Call for election reforms was ‘culmination’ of Trump’s January 6 speech, DOJ attorney argues in court
By Tierney Sneed, CNN
(CNN) — A top Justice Department attorney argued in court on Friday that President Donald Trump’s inflammatory rally speech before the January 6, 2021, attack on the US Capitol was at least partially aimed at furthering the broader interests of the United States.
At the civil lawsuits hearing that Democratic members of Congress and law enforcement officers brought against the president for his January 6-related conduct, DOJ attorney Brett Shumate said the “culmination” of the speech was to “propose reforms” to election rules. He urged the court to look at the speech as one meant to communicate to the public and to Congress about perceived election fraud, making it part of Trump’s duties as a president.
Shumate, a Trump appointee who leads the Department’s Civil Division, was arguing in favor of a DOJ maneuver that would allow the government to shield Trump from certain claims in the lawsuits. The move would make the US government — rather than Trump — the defendant in the allegations that Trump broke various DC laws, under the theory that Trump’s alleged conduct that day was connected to his employment by the federal government.
The comments also come as the Trump administration has tried to rewrite the narrative about the events of January 6, which left a policeman dead, dozens injured and also led to police killing a protester. The president pardoned hundreds of defendants for their January 6-related offenses.
The intervention by the Justice Department seeking to protect Trump in the civil case comes after federal prosecutors previously argued that his conduct that day was criminal and not subject to immunity. Even in proceedings not against Trump, the administration has tried to sanitize the violence of that day. The department put two DOJ prosecutors on leave who described the Capitol attack as stemming from a “mob of rioters” in a sentencing memo where a January 6 defendant was convicted of crimes not related to the Capitol breach. The sentencing memo was refiled with the language removed.
In the January 6 civil case, Trump’s opponents are arguing his alleged conduct does not meet the criteria for the government to step in for his defense, because his actions that day concerned efforts to stay in the presidency, not his obligations as the office-holder.
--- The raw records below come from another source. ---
(** * JUIT-OLX listing service: the request handlers of the three servers

    The repository holds three Express servers over the same listing entity:
    - the document-store server (MongoDB through Mongoose, images on
      Cloudinary), module [Mongo] below;
    - the file-backed server (one [products.json] in a remote repository,
      written with a version token), module [Github] below;
    - the minimal server appended to the file-backed one, module [Minimal].

    Handlers are written as small programs over the remote calls they await;
    an interpreter runs them against a model of the remote services. *)

From Stdlib Require Import ZArith List String Ascii Bool Lia QArith Sorted.
From Stdlib Require Import DecimalString DecimalZ OrdersEx RelationClasses.
From Stdlib Require Import Permutation.
Import ListNotations.
Local Open Scope string_scope.
Local Open Scope Z_scope.

(** ** JavaScript values and the primitives the handlers use *)

Module JS.

(** Values a request field can hold.  [VNum] covers the integer-valued
    numbers; [VObj] stands for an array or object and carries what
    [String(v)] yields for it, or nothing when that conversion throws: an
    object whose [toString] and [valueOf] are no functions, as a JSON body
    can hold one. *)
Inductive jsval : Type :=
| VUndefined
| VNull
| VBool (b : bool)
| VNum (n : Z)
| VStr (s : string)
| VObj (repr : option string).

(** Result of [parseInt]: not-a-number or an integer. *)
Inductive jsnum : Type :=
| NaN
| Num (z : Z).

Definition MAX_SAFE_INTEGER : Z := 2 ^ 53 - 1.

(** [!v] is [negb (truthy v)]. *)
Definition truthy (v : jsval) : bool :=
  match v with
  | VUndefined | VNull => false
  | VBool b => b
  | VNum n => negb (n =? 0)
  | VStr s => negb (String.eqb s "")
  | VObj _ => true
  end.

Definition string_of_Z (n : Z) : string :=
  NilZero.string_of_int (Z.to_int n).

(** [String(v)], the coercion applied by [RegExp.prototype.test] and
    [parseInt] to their argument; [None] when it throws a TypeError. *)
Definition ToString (v : jsval) : option string :=
  match v with
  | VUndefined => Some "undefined"
  | VNull => Some "null"
  | VBool true => Some "true"
  | VBool false => Some "false"
  | VNum n => Some (string_of_Z n)
  | VStr s => Some s
  | VObj r => r
  end.

(** White space in the sense of [String.prototype.trim], for the code units
    below 256: TAB, LF, VT, FF, CR, SP and NBSP. *)
Definition is_space (c : ascii) : bool :=
  let n := nat_of_ascii c in
  (Nat.eqb n 9 || Nat.eqb n 10 || Nat.eqb n 11 || Nat.eqb n 12
   || Nat.eqb n 13 || Nat.eqb n 32 || Nat.eqb n 160)%bool.

Fixpoint drop_space (l : list ascii) : list ascii :=
  match l with
  | [] => []
  | c :: l' => if is_space c then drop_space l' else l
  end.

(** No white space at the head. *)
Definition clean (l : list ascii) : Prop :=
  match l with
  | [] => True
  | c :: _ => is_space c = false
  end.

Definition trim_chars (l : list ascii) : list ascii :=
  rev (drop_space (rev (drop_space l))).

Definition trim (s : string) : string :=
  string_of_list_ascii (trim_chars (list_ascii_of_string s)).

Definition is_digit (c : ascii) : bool :=
  let n := nat_of_ascii c in (Nat.leb 48 n && Nat.leb n 57)%bool.

(** Value of a digit in the given radix, if it is one. *)
Definition digit_value (radix : Z) (c : ascii) : option Z :=
  let n := Z.of_nat (nat_of_ascii c) in
  let v := if (48 <=? n) && (n <=? 57) then Some (n - 48)
           else if (97 <=? n) && (n <=? 122) then Some (n - 87)
           else if (65 <=? n) && (n <=? 90) then Some (n - 55)
           else None in
  match v with
  | Some d => if d <? radix then Some d else None
  | None => None
  end.

(** Longest prefix of digits, accumulated left to right. *)
Fixpoint read_digits (radix : Z) (l : list ascii) (acc : option Z) : option Z :=
  match l with
  | [] => acc
  | c :: l' =>
      match digit_value radix c with
      | Some d =>
          read_digits radix l'
            (Some (match acc with Some a => a * radix + d | None => d end))
      | None => acc
      end
  end.

Definition strip_hex_prefix (l : list ascii) : option (list ascii) :=
  match l with
  | "0"%char :: "x"%char :: l' => Some l'
  | "0"%char :: "X"%char :: l' => Some l'
  | _ => None
  end.

(** [parseInt(s)] without a radix argument: leading white space is skipped,
    a sign is read, a [0x] prefix selects radix 16, and the longest prefix of
    digits is the value.  The value is exact up to [MAX_SAFE_INTEGER]; beyond
    it JavaScript rounds to the nearest double. *)
Definition parseInt_string (s : string) : jsnum :=
  let l := drop_space (list_ascii_of_string s) in
  let '(sign, l1) :=
    match l with
    | "-"%char :: l' => (-1, l')
    | "+"%char :: l' => (1, l')
    | _ => (1, l)
    end in
  let '(radix, l2) :=
    match strip_hex_prefix l1 with
    | Some l' => (16, l')
    | None => (10, l1)
    end in
  match read_digits radix l2 None with
  | Some v => Num (sign * v)
  | None => NaN
  end.

(** [parseInt(v)]: [None] when the conversion of [v] to a string throws. *)
Definition parseInt (v : jsval) : option jsnum :=
  option_map parseInt_string (ToString v).

(** The integers a double holds exactly; [parseInt] is exact on them. *)
Definition safe_integer (n : jsnum) : Prop :=
  match n with
  | Num z => - MAX_SAFE_INTEGER <= z <= MAX_SAFE_INTEGER
  | NaN => True
  end.

(** *** The regular expressions of the source *)

Inductive regex : Type :=
| Lit (c : ascii)          (* a literal character *)
| Digit                    (* \d *)
| Cat (r1 r2 : regex)      (* concatenation *)
| Rep (n : nat) (r : regex)   (* r{n} *).

(** [k] rounds of a matching step, each from every rest of the round
    before. *)
Fixpoint rounds (step : list ascii -> list (list ascii)) (k : nat)
         (ls : list (list ascii)) : list (list ascii) :=
  match k with
  | O => ls
  | S k' => rounds step k' (flat_map step ls)
  end.

(** All the ways [r] can match a prefix of [l]; each is given by the rest. *)
Fixpoint match_prefix (r : regex) (l : list ascii) : list (list ascii) :=
  match r with
  | Lit c =>
      match l with
      | c' :: l' => if Ascii.eqb c c' then [l'] else []
      | [] => []
      end
  | Digit =>
      match l with
      | c' :: l' => if is_digit c' then [l'] else []
      | [] => []
      end
  | Cat r1 r2 => flat_map (match_prefix r2) (match_prefix r1 l)
  | Rep n r1 => rounds (match_prefix r1) n [l]
  end.

Definition is_nil (l : list ascii) : bool :=
  match l with
  | [] => true
  | _ => false
  end.

(** [/^r$/.test(s)] for a string: the whole of [s] is matched. *)
Definition test_string (r : regex) (s : string) : bool :=
  existsb is_nil (match_prefix r (list_ascii_of_string s)).

(** [/^r$/.test(v)]: [String(v)] is tested; [None] when the conversion
    throws. *)
Definition test_anchored (r : regex) (v : jsval) : option bool :=
  option_map (test_string r) (ToString v).

(** [/^91\d{10}$/] *)
Definition whatsapp_re : regex :=
  Cat (Lit "9"%char) (Cat (Lit "1"%char) (Rep 10 Digit)).

End JS.

(** ** Handler programs

    A handler is a tree of the calls it makes; every call is answered by the
    environment.  A [throw] ends the surrounding [try] block: computations
    carry an [outcome]. *)

Module Prog.

Inductive outcome (A : Type) : Type :=
| Normal (a : A)
| Thrown (msg : string).
Arguments Normal {A} a.
Arguments Thrown {A} msg.

Inductive prog (E : Type -> Type) (R : Type) : Type :=
| Ret (r : R)
| Vis {X : Type} (e : E X) (k : X -> prog E R).
Arguments Ret {E R} r.
Arguments Vis {E R X} e k.

Fixpoint bind_prog {E A B} (m : prog E A) (f : A -> prog E B) : prog E B :=
  match m with
  | Ret a => f a
  | Vis e k => Vis e (fun x => bind_prog (k x) f)
  end.

(** Computations that may throw. *)
Definition M (E : Type -> Type) (A : Type) : Type := prog E (outcome A).

Definition ret {E A} (a : A) : M E A := Ret (Normal a).
Definition throw {E A} (msg : string) : M E A := Ret (Thrown msg).

Definition bind {E A B} (m : M E A) (f : A -> M E B) : M E B :=
  bind_prog m (fun o =>
    match o with
    | Normal a => f a
    | Thrown msg => Ret (Thrown msg)
    end).

(** [try { m } catch (error) { h error }] *)
Definition try_catch {E A} (m : M E A) (h : string -> M E A) : M E A :=
  bind_prog m (fun o =>
    match o with
    | Normal a => Ret (Normal a)
    | Thrown msg => h msg
    end).

(** [await e] for a remote call: a rejected promise throws. *)
Definition await {E X} (e : E (outcome X)) : M E X := Vis e (fun o => Ret o).

(** A synchronous call that cannot fail. *)
Definition perform {E X} (e : E X) : M E X := Vis e (fun x => Ret (Normal x)).

(** Running a program against an environment [handle] over states [W]. *)
Fixpoint run {E R W} (handle : forall X, E X -> W -> X * W)
         (p : prog E R) (w : W) : R * W :=
  match p with
  | Ret r => (r, w)
  | Vis e k => let '(x, w') := handle _ e w in run handle (k x) w'
  end.

End Prog.

Import Prog.

Declare Scope prog_scope.
Delimit Scope prog_scope with prog.
Notation "x <- m ;; k" := (bind m (fun x => k))
  (at level 61, m at next level, right associativity) : prog_scope.
Notation "m ;;; k" := (bind m (fun _ => k))
  (at level 61, right associativity) : prog_scope.

(** ** Glue shared by the servers *)

Module Express.
Import JS.

(** The handler-level [try { ... } catch (error) { ... }]. *)
Definition handler_try {E A} (m : M E A) (h : string -> prog E A) : prog E A :=
  bind_prog m (fun o =>
    match o with
    | Normal a => Ret a
    | Thrown msg => h msg
    end).

(** [what.trim()]: a method of strings only.  The message is that of the
    TypeError thrown for the variable [what]. *)
Definition call_trim {E} (what : string) (v : jsval) : M E string :=
  match v with
  | VStr s => ret (trim s)
  | VUndefined =>
      throw "Cannot read properties of undefined (reading 'trim')"
  | VNull => throw "Cannot read properties of null (reading 'trim')"
  | _ => throw (what ++ ".trim is not a function")
  end.

(** The message of the TypeError of a failed conversion to a string. *)
Definition cannot_convert : string :=
  "Cannot convert object to primitive value".
(** X15.  The shape of every result of the caption extractor.  With [ok]
    set, the text is the header that names the video id followed by between
    100 and 10,000 code units, the title names the id, the source is the
    link as given, there is no error, and the warnings are among the note
    on the fallback language and the note on truncation, in that order.
    With [ok] unset there is no text, title or source, but a non-empty
    error message. *)
Theorem caption_result_shape c url :
  let r := (extractYouTubeTranscript c url).1 in
  if ok r then
    exists videoId cleaned,
      matchVideoId url = Some videoId
      /\ YouTube.text r = Some (header videoId ++ cleaned)
      /\ 100 <= Z.of_nat (length cleaned) <= 10000
      /\ title r = Some (lit "Vídeo YouTube: " ++ videoId)
      /\ sourceUrl r = Some url
      /\ error r = None
      /\ YouTube.warnings r ∈
           [[]; [TRUNCATED]; [FALLBACK_LANGUAGE]; [FALLBACK_LANGUAGE; TRUNCATED]]
  else
    YouTube.text r = None /\ title r = None /\ sourceUrl r = None
    /\ exists e, error r = Some e /\ e <> [].
Proof.
  cbv zeta.
  set (P := fun r : ExtractionResult =>
    if ok r then
      exists videoId cleaned,
        matchVideoId url = Some videoId
        /\ YouTube.text r = Some (header videoId ++ cleaned)
        /\ 100 <= Z.of_nat (length cleaned) <= 10000
        /\ title r = Some (lit "Vídeo YouTube: " ++ videoId)
        /\ sourceUrl r = Some url
        /\ error r = None
        /\ YouTube.warnings r ∈
             [[]; [TRUNCATED]; [FALLBACK_LANGUAGE]; [FALLBACK_LANGUAGE; TRUNCATED]]
    else
      YouTube.text r = None /\ title r = None /\ sourceUrl r = None
      /\ exists e, error r = Some e /\ e <> []).
  change (P (extractYouTubeTranscript c url).1).
  assert (Hfail : forall e ws, e <> [] -> P (failure e ws)).
  { intros e ws He. unfold P. cbn [ok failure YouTube.text title sourceUrl error].
    repeat (split; [done|]). by exists e. }
  assert (Hcaught : forall msg, P (caught msg [])).
  { intros msg. destruct (caught_shape msg []) as (e & -> & He & _). by apply Hfail. }
  assert (Hbuild : forall text videoId ws,
            matchVideoId url = Some videoId ->
            ws = [] \/ ws = [FALLBACK_LANGUAGE] ->
            P (buildTranscriptResult text videoId url ws)).
  { intros text videoId ws Hid Hws.
    pose proof (buildTranscriptResult_shape text videoId url ws) as H. cbv zeta in H.
    unfold P. destruct (ok (buildTranscriptResult text videoId url ws)).
    - destruct H as (cleaned & Ht & Hl & Hti & Hs & He & Hw).
      exists videoId, cleaned. repeat (split; [done|]).
      destruct Hws as [-> | ->]; destruct Hw as [-> | ->]; rewrite !elem_of_cons.
      + by left.
      + right. by left.
      + right. right. by left.
      + right. right. right. by left.
    - rewrite H. apply Hfail. distinct. }
  clearbody P. unfold extractYouTubeTranscript.
  destruct (matchVideoId url) as [videoId|]; [|apply Hfail; distinct].
  destruct (import_package c); [|apply Hcaught].
  destruct (fetchTranscript c videoId (Some (lit "pt"))) as [items|]; [|apply Hcaught].
  destruct (noItems items).
  - destruct (noItems _); [apply Hfail; distinct|].
    apply (Hbuild _ videoId [FALLBACK_LANGUAGE]); [done|by right].
  - apply (Hbuild _ videoId []); [done|by left].
Qed.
Shumate did not dispute that Trump’s Ellipse remarks that day were also aimed at boosting his personal reelection efforts. But he said that as long as a “scintilla” of evidence showed that the speech had a dual purpose that furthered the interests of the United States, the court should look at it as part of Trump’s duties for the government and allow the government to replace him as the defendant.
Ed Caspar, a lawyer for Trump’s opponents who argued against the maneuver, described the speech’s remarks about election reform proposals as “throw away comments.”
Casper pointed to Trump’s actions after his supporters descended violently onto the Capitol, including Trump’s claim, when he finally encouraged the rioters to go home, that they were “special” people whom “we love.”
“There is no way you could conclude those actions were in service of the United States,” Caspar told the judge.
The plaintiffs’ challenge to the department’s substitution maneuver was one of several issues argued. District Judge Amit Mehta also wrestled with the Supreme Court’s sweeping 2024 presidential immunity ruling in the criminal election subversion case brought by former Special Counsel Jack Smith.
Smith ended that case after Trump’s 2024 reelection, as Atlanta prosecutors did in another. That leaves the civil lawsuits in Mehta’s court as the last major legal mechanism for holding Trump accountable for his alleged role in encouraging the mob on Congress.
Mehta ruled in in 2022 that Trump could be held liable, and an appeals court upheld the decision. But the ruling by the DC US Circuit Court of Appeals also said that Trump could continue to bring immunity arguments against specific allegations that stemmed from his official duties as president. The Circuit Court laid out a framework for the trial judge to consider, distinguishing between actions taken by Trump as an office holder versus actions taken as an office seeker. The appeals court told the judge to look at the context around the president’s remarks in order to decide which category applied to the allegations in the case.
Joseph Sellers, a lawyer for Trump’s opponents in the case, argued that the Supreme Court’s immunity ruling in the criminal case a few months later had not disturbed the DC Circuit ruling and its directives for the trial court.
Josh Halpern, a private attorney for Trump, however, stressed that the logic of the DC Circuit opinion in the civil lawsuits had been “undermined” by the Supreme Court’s ruling in the criminal case. Halpern urged the judge to focus primarily on the content of the speech itself, which he described as Trump calling “out election fraud as he saw it.”
He took issue with how the plaintiffs had highlighted the fact the rally was planned by private groups and by individuals who had previously worked for Trump’s campaign, rather than by White House officials. Halpern stressed that a president should not have to worry about those details every time he spoke at an event.
Presidents need immunity so that they can lead “boldly” and “fearlessly,” Halpern argued. He claimed a president would have to behave like a “defense lawyer” who was always worried about litigation, if courts did not embrace a broad view of presidential immunity.